▶ _ACTIVITY_
What is the number of lines in the entries that contain the word "referencedRules"? Answer with that figure alone.

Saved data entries
(* ===== verification/Escalation.v ===== *)
(** * Plugins that ask what the author of a write may do

    rbac_rules.go, rbac_escalation.go, secret_access.go and service_join.go: an author may
    grant only what it holds, mount only a Secret it can read, join only a Service it can
    read.  The [Authorizer] is an interface of the plugins: a decision procedure that may
    fail. *)
From stdpp Require Import gmap strings list.
From Stdlib Require Import ZArith Ascii.
From S2P Require Import Prelude Resources CoreV1 ApiObjects Uids Paths Admission Authz.

Abbreviation Authorizer := (option (AuthAttributes → result error bool)).

Section Plugins.
Context {HQ : Quantity}.

(** A loop that returns its first error. *)
Definition first_error {A} (f : A → option AdmissionError) : list A → option AdmissionError :=
  fix go (l : list A) : option AdmissionError :=
    match l with [] => None | x :: l' => check* f x in go l' end.

Lemma first_error_None {A} (f : A → option AdmissionError) l :
  first_error f l = None ↔ ∀ x, x ∈ l → f x = None.
Proof.
  induction l as [|x l IH]; simpl.
  - split; [|done]. by intros _ x ?%elem_of_nil.
  - destruct (f x) eqn:E.
    + split; [done|]. intros H. rewrite H in E; [done|left].
    + rewrite IH. split; [|intros H y Hy; apply H; by right]. intros H y [->|Hy]%elem_of_cons; auto.
Qed.

(** ** rbac_rules.go *)
Definition rule_ok (namespaced : bool) (i : nat) (rule : PolicyRule) : option AdmissionError :=
  let groups := negb (length (pr_APIGroups rule) =? 0)%nat in
  let res := negb (length (pr_Resources rule) =? 0)%nat in
  let resources := groups || res in
  let paths := negb (length (pr_NonResourceURLs rule) =? 0)%nat in
  if resources && paths then Some (ERule i "a rule grants resources or nonResourceURLs, not both")
  else if negb resources && negb paths then Some (ERule i "a rule must name resources or nonResourceURLs")
  else if resources && (negb groups || negb res)
  then Some (ERule i "a resource rule needs both apiGroups and resources")
  else if (length (pr_Verbs rule) =? 0)%nat then Some (ERule i "a rule with no verbs grants nothing")
  else if paths && namespaced then Some (ERule i "a request path is not in any namespace")
  else first_error (λ u, if negb (bool_decide (u = "*")) && negb (GoStrings.has_prefix "/" u)
         then Some (ERule i "not a request path") else None) (pr_NonResourceURLs rule).

Fixpoint rules_ok (namespaced : bool) (i : nat) (rules : list PolicyRule) : option AdmissionError :=
  match rules with
  | [] => None
  | r :: rules' => check* rule_ok namespaced i r in rules_ok namespaced (S i) rules'
  end.

Definition rbacRules_Validate (ctx : Ctx) (a : Attributes) : option AdmissionError :=
  if bool_decide (at_Operation a = Delete) || IsSubresource a then None
  else match at_Object a with
       | ObjRole r => rules_ok true 0 (role_Rules r)
       | ObjClusterRole r => rules_ok false 0 (role_Rules r)
       | _ => None
       end.
Definition rbacRules : Plugin := mkPlugin no_admit rbacRules_Validate.

(** ** rbac_escalation.go *)
Definition maxEscalationTuples : Z := 10000.

Definition rule_tuples (acc : Z) (r : PolicyRule) : Z :=
  let len {A} (l : list A) := Z.of_nat (length l) in
  let acc := wrap64 (acc + Z.max (len (pr_APIGroups r)) 1 * Z.max (len (pr_Resources r)) 1 * Z.max (len (pr_Verbs r)) 1) in
  wrap64 (acc + len (pr_NonResourceURLs r) * Z.max (len (pr_Verbs r)) 1).

Definition ask (authorize : AuthAttributes → result error bool) (q : AuthAttributes) (refused : AdmissionError)
    : option AdmissionError :=
  match authorize q with
  | Err e => Some (EAuthorize e)
  | Ok true => None
  | Ok false => Some refused
  end.

Definition path_query (id : Identity) (verb url : string) : AuthAttributes :=
  mkAuthAttributes (Some id) verb "" "" "" "" "" false url.
Definition resource_query (id : Identity) (namespace group res verb : string) : AuthAttributes :=
  mkAuthAttributes (Some id) verb group res namespace "" "" true "".

Definition check_path (authorize : AuthAttributes → result error bool) (id : Identity) (uv : string * string)
    : option AdmissionError :=
  let '(url, verb) := uv in
  if bool_decide (verb = "*") || has_star url then Some (FWildcardPath verb url)
  else ask authorize (path_query id verb url) (FEscalatePath verb url).

Definition check_resource (authorize : AuthAttributes → result error bool) (id : Identity) (namespace : string)
    (t : string * string * string) : option AdmissionError :=
  let '(g, res, verb) := t in
  if bool_decide (g = "*") || bool_decide (res = "*") || bool_decide (verb = "*") then Some (FWildcard g res verb)
  else ask authorize (resource_query id namespace g res verb) (FEscalate verb g res namespace).

Definition rule_paths (r : PolicyRule) : list (string * string) :=
  url ← pr_NonResourceURLs r; verb ← pr_Verbs r; [(url, verb)].
Definition rule_resources (r : PolicyRule) : list (string * string * string) :=
  g ← pr_APIGroups r; res ← pr_Resources r; verb ← pr_Verbs r; [(g, res, verb)].

(** [rbacEscalation.check]. *)
Definition escalation_check (authorize : AuthAttributes → result error bool) (id : Identity) (namespace : string)
    (rules : list PolicyRule) : option AdmissionError :=
  let tuples := foldl rule_tuples 0%Z rules in
  if (maxEscalationTuples <? tuples)%Z then Some (FTooManyTuples tuples)
  else first_error (λ r,
    check* first_error (check_path authorize id) (rule_paths r) in
    first_error (check_resource authorize id namespace) (rule_resources r)) rules.

(** The first listed object [f] picks. *)
Fixpoint find_rules (f : Object → option (list PolicyRule)) (os : list Object) : list PolicyRule :=
  match os with
  | [] => []
  | o :: os' => match f o with Some rules => rules | None => find_rules f os' end
  end.

Definition listed (l : string → result error (list Object)) (kind : string) : list Object :=
  match l kind with Ok os => os | Err _ => [] end.

(** [referencedRules]. *)
Definition referencedRules (lister : Lister) (ref : RoleRef) (ns : string) : list PolicyRule :=
  match lister with
  | None => []
  | Some l =>
      if bool_decide (ref_Kind ref = "Role") then
        find_rules (λ o, match o with
          | ObjRole r => if bool_decide (om_Name (role_meta r) = ref_Name ref) &&
                            bool_decide (om_Namespace (role_meta r) = ns) then Some (role_Rules r) else None
          | _ => None end) (listed l "Role")
      else if bool_decide (ref_Kind ref = "ClusterRole") then
        find_rules (λ o, match o with
          | ObjClusterRole r => if bool_decide (om_Name (role_meta r) = ref_Name ref) then Some (role_Rules r) else None
          | _ => None end) (listed l "ClusterRole")
      else []
  end.

(** The rules a write grants and the namespace they are judged in. *)
Definition granted_by (lister : Lister) (o : Object) : option (string * list PolicyRule) :=
  match o with
  | ObjRole r => Some (om_Namespace (role_meta r), role_Rules r)
  | ObjClusterRole r => Some ("", role_Rules r)
  | ObjRoleBinding b =>
      let ns := om_Namespace (rb_meta b) in Some (ns, referencedRules lister (rb_RoleRef b) ns)
  | ObjClusterRoleBinding b => Some ("", referencedRules lister (rb_RoleRef b) "")
  | _ => None
  end.

Definition rbacEscalation_Validate (authorizer : Authorizer) (lister : Lister) (ctx : Ctx) (a : Attributes)
    : option AdmissionError :=
  match authorizer with
  | None => None
  | Some authorize =>
      if bool_decide (at_Operation a = Delete) || IsSubresource a then None
      else match ctx with
           | None => None
           | Some id =>
               if contains AdminGroup (id_Groups id) then None
               else match granted_by lister (at_Object a) with
                    | None => None
                    | Some (namespace, rules) => escalation_check authorize id namespace rules
                    end
           end
  end.
Definition rbacEscalation (authorizer : Authorizer) (lister : Lister) : Plugin :=
  mkPlugin no_admit (rbacEscalation_Validate authorizer lister).

(** ** secret_access.go *)
Definition maxSecretRefs : nat := 64.

(** [secretRefs] of secret_access.go. *)
Definition env_secrets (env : list EnvVar) : list string :=
  omap (λ e, match ev_SecretRef e with
             | Some r => if bool_decide (esr_Name r = "") then None else Some (esr_Name r)
             | None => None end) env.
Definition volume_secrets (vs : list VolumeMount) : list string :=
  omap (λ v, if IsSecret v && negb (bool_decide (vs_Name (vm_Volume v) = ""))
             then Some (vs_Name (vm_Volume v)) else None) vs.
Definition access_secretRefs (env : list EnvVar) (vs : list VolumeMount) : list string :=
  env_secrets env ++ volume_secrets vs.

(** [slices.Compact]. *)
Fixpoint compact (l : list string) : list string :=
  match l with
  | x :: (y :: _) as l' => if bool_decide (x = y) then compact l' else x :: compact l'
  | _ => l
  end.

Definition secrets_named (o : Object) : option (string * list string) :=
  match o with
  | ObjApplication app =>
      Some (app_Namespace app, access_secretRefs (sp_Env (app_Spec app)) (sp_Volumes (app_Spec app)))
  | ObjApplicationSet set =>
      let sp := aset_Spec set in
      Some (om_Namespace (aset_meta set),
        access_secretRefs (com_Env (ass_Common sp)) (com_Volumes (ass_Common sp)) ++
        (child ← ass_Applications sp; access_secretRefs (sp_Env (nas_Spec child)) (sp_Volumes (nas_Spec child))))
  | _ => None
  end.

Definition secretAccess_Validate (authorizer : Authorizer) (ctx : Ctx) (a : Attributes) : option AdmissionError :=
  match authorizer with
  | None => None
  | Some authorize =>
      if bool_decide (at_Operation a = Delete) || IsSubresource a then None
      else match ctx with
           | None => None
           | Some id =>
               if contains AdminGroup (id_Groups id) then None
               else match secrets_named (at_Object a) with
                    | None => None
                    | Some (namespace, names) =>
                        let names := compact (sort_stable String.ltb names) in
                        if (maxSecretRefs <? length names)%nat then Some (FTooManySecrets (length names))
                        else first_error (λ name, ask authorize
                          (mkAuthAttributes (Some id) "get" core_GroupName "secrets" namespace name "" true "")
                          (FSecretAccess name namespace)) names
                    end
           end
  end.
Definition secretAccess (authorizer : Authorizer) : Plugin :=
  mkPlugin no_admit (secretAccess_Validate authorizer).

(** ** service_join.go *)
Definition join_check (authorize : AuthAttributes → result error bool) (id : Identity) (namespace service : string)
    : option AdmissionError :=
  if bool_decide (service = "") then None
  else ask authorize (mkAuthAttributes (Some id) "get" core_GroupName "services" namespace service "" true "")
         (FServiceJoin service namespace).

Definition serviceJoin_Validate (authorizer : Authorizer) (ctx : Ctx) (a : Attributes) : option AdmissionError :=
  match authorizer with
  | None => None
  | Some authorize =>
      if bool_decide (at_Operation a = Delete) || IsSubresource a then None
      else match ctx with
           | None => None
           | Some id =>
               if contains AdminGroup (id_Groups id) then None
               else match at_Object a with
                    | ObjApplication app =>
                        join_check authorize id (app_Namespace app) (sp_ServiceName (app_Spec app))
                    | ObjApplicationSet set =>
                        first_error (λ child, join_check authorize id (om_Namespace (aset_meta set))
                          (sp_ServiceName (nas_Spec child))) (ass_Applications (aset_Spec set))
                    | _ => None
                    end
           end
  end.
Definition serviceJoin (authorizer : Authorizer) : Plugin :=
  mkPlugin no_admit (serviceJoin_Validate authorizer).

(** [WithEscalationCheck]. *)
Definition WithEscalationCheck (chain : list Plugin) (authorizer : Authorizer) (lister : Lister) : list Plugin :=
  match authorizer with
  | None => chain
  | Some _ => chain ++ [rbacEscalation authorizer lister; secretAccess authorizer; serviceJoin authorizer]
  end.
End Plugins.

▶ _TASK SOLUTION_
4